Computer scientists at the University of Pennsylvania have received a two-year, $2,125,000 grant to introduce advanced security features used in special-purpose government computers into standard office PCs.

The funding, from the Defence Advanced Research Projects Agency (DARPA), represents a change in the federal government’s approach to procuring highly secure computers, said principal investigator Jonathan M. Smith.

Endlessly besieged by individuals seeking to break into federal web sites and classified files, government computers require security mechanisms and assurances far more stringent than those ordinarily engineered into the computers available to the general public.

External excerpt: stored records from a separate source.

(* ===== verification/Lib.v ===== *)
(** * System call stubs (lib/*.c)

    Each stub fills a message, exchanges it with a task by
    [send_rec(BOTH, task, &msg)] and returns a field of the answer. The exchange
    is the parameter [call]; [fs_call] is the exchange with the file system, by
    [fs_serve]. [junk] is what the local message holds before it is filled: fields
    a stub does not set reach the task as they are. *)
From S2P Require Import Prelude Const CLib Protect Proc Sys Fs FsOps.

(** ** The exchange with the file system *)

(** the answer carries FS as its source; a suspended caller stays blocked *)
Definition fs_call (drv : Z -> MESSAGE -> M sys MESSAGE) (pid : Z) (m : MESSAGE) : M sys MESSAGE :=
  o ← fs_serve drv (set_source pid m);
  match o with
  | Some (_, r) => ret (set_source TASK_FS r)
  | None => stop HBlock
  end.

(** the branch of [fs_serve] for the message type [t] *)
Ltac pick_request t :=
  repeat match goal with |- context [t =? ?u] => let b := eval vm_compute in (t =? u) in change (t =? u) with b end;
  cbn [orb]; cbv iota.

Section stubs.
(** [call dst m]: [send_rec(BOTH, dst, &m)] by process [pid]; [slen] bounds the
    strings [strlen] walks over *)
Context (call : Z -> MESSAGE -> M sys MESSAGE) (junk : MESSAGE) (pid : Z) (slen : nat).

(** [strlen] of a string of the process *)
Definition str_len (va : Z) : M sys Z :=
  st ← get;
  match strlen slen (memory (kern st)) (la_of (kern st) pid va) with
  | Some n => ret n
  | None => stop HSpin
  end.

Definition open (pathname flags : Z) : M sys Z :=
  n ← str_len pathname;
  r ← call TASK_FS (set_m3i2 n (set_m3i1 flags (set_m3p1 pathname (set_type OPEN junk))));
  assert_ (type r =? SYSCALL_RET) ;;
  ret (FD r).

Definition close (fd : Z) : M sys Z :=
  call TASK_FS (set_m3i1 fd (set_type CLOSE junk)) ;;
  ret 0.

Definition read (fd buf size : Z) : M sys Z :=
  r ← call TASK_FS (set_m3i1 fd (set_m3i2 size (set_m3p2 buf (set_type READ junk))));
  ret (CNT r).

Definition write (fd buf size : Z) : M sys Z :=
  r ← call TASK_FS (set_m3i1 fd (set_m3i2 size (set_m3p2 buf (set_type WRITE junk))));
  ret (CNT r).

Definition lseek (fd offset whence : Z) : M sys Z :=
  r ← call TASK_FS (set_m3i3 whence (set_m3i2 offset (set_m3i1 fd (set_type LSEEK junk))));
  assert_ (type r =? SYSCALL_RET) ;;
  ret (OFFSET r).

Definition stat (path s : Z) : M sys Z :=
  n ← str_len path;
  r ← call TASK_FS (set_m3p2 s (set_m3i2 n (set_m3p1 path (set_type STAT junk))));
  assert_ (type r =? SYSCALL_RET) ;;
  ret (RETVAL r).

Definition unlink (pathname : Z) : M sys Z :=
  n ← str_len pathname;
  r ← call TASK_FS (set_m3i2 n (set_m3p1 pathname (set_type UNLINK junk)));
  ret (RETVAL r).

Definition fork : M sys Z :=
  r ← call TASK_MM (set_type FORK junk);
  assert_ (type r =? SYSCALL_RET) ;;
  assert_ (RETVAL r =? 0) ;;
  ret (PID r).

(** the status it stores and the process it returns *)
Definition wait : M sys (Z * Z) :=
  r ← call TASK_MM (set_type WAIT junk);
  assert_ (type r =? SYSCALL_RET) ;;
  ret (STATUS r, PID r).

Definition exit (status : Z) : M sys unit :=
  r ← call TASK_MM (set_m3i1 status (set_type EXIT junk));
  assert_ (type r =? SYSCALL_RET).

(** [get_ticks] of kernel/main.c: the message is zeroed first *)
Definition get_ticks : M sys Z :=
  r ← call TASK_SYS (set_type GET_TICKS (mkMsg 0 0 0 0 0 0 0 0 0 0));
  ret (RETVAL r).

Definition getpid : M sys Z :=
  r ← call TASK_SYS (set_type GET_PID junk);
  assert_ (type r =? SYSCALL_RET) ;;
  ret (PID r).
End stubs.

‘During the last few decades, the government’s approach has been to contract researchers to develop high-security workstations specifically for its own uses, outside of the mainstream computer industry,’ said Smith, professor of computer and information science. ‘The problem is that development of these special-purpose computers has generally progressed so slowly that the machines, while indeed secure, are technically obsolete by the time they are put into service.’

Smith and colleagues at the University of Pennsylvania, the software development consortium OpenBSD, the Apache Software Foundation and OpenSSL Group propose to use the open-source movement – where programmers openly share incremental advances – to try to engineer better security features into mainstream computers.

‘Computers developed for consumer use have focused on user-friendliness, not security concerns,’ Smith said. ‘Users generally only care about security when they’ve had a failure.’

Working through OpenBSD the team hopes to integrate stronger security features into mainstream software as it progresses through development. Individuals worldwide who are interested in software can download and examine open-source code and suggest revisions. This collaborative approach leads to more robust software more quickly, said Smith.

By auditing the security weaknesses of conventional software as it’s developed, Smith’s team will try to foster the development of mainstream systems secure enough to meet the government’s needs.

The team will share its security advances with the open-source software community via OpenBSD, whose machines have proven impervious to break-ins for many years. The team will work on an audit of OpenSSL, the widely used software for e-commerce security found in the Apache web server.

‘We expect our work will represent a serious contribution to all computer manufacturers, not just the government,’ Smith said. ‘The source code we develop will be freely available to everyone, and no manufacturers want to deliver an insecure system when they know how to do better.’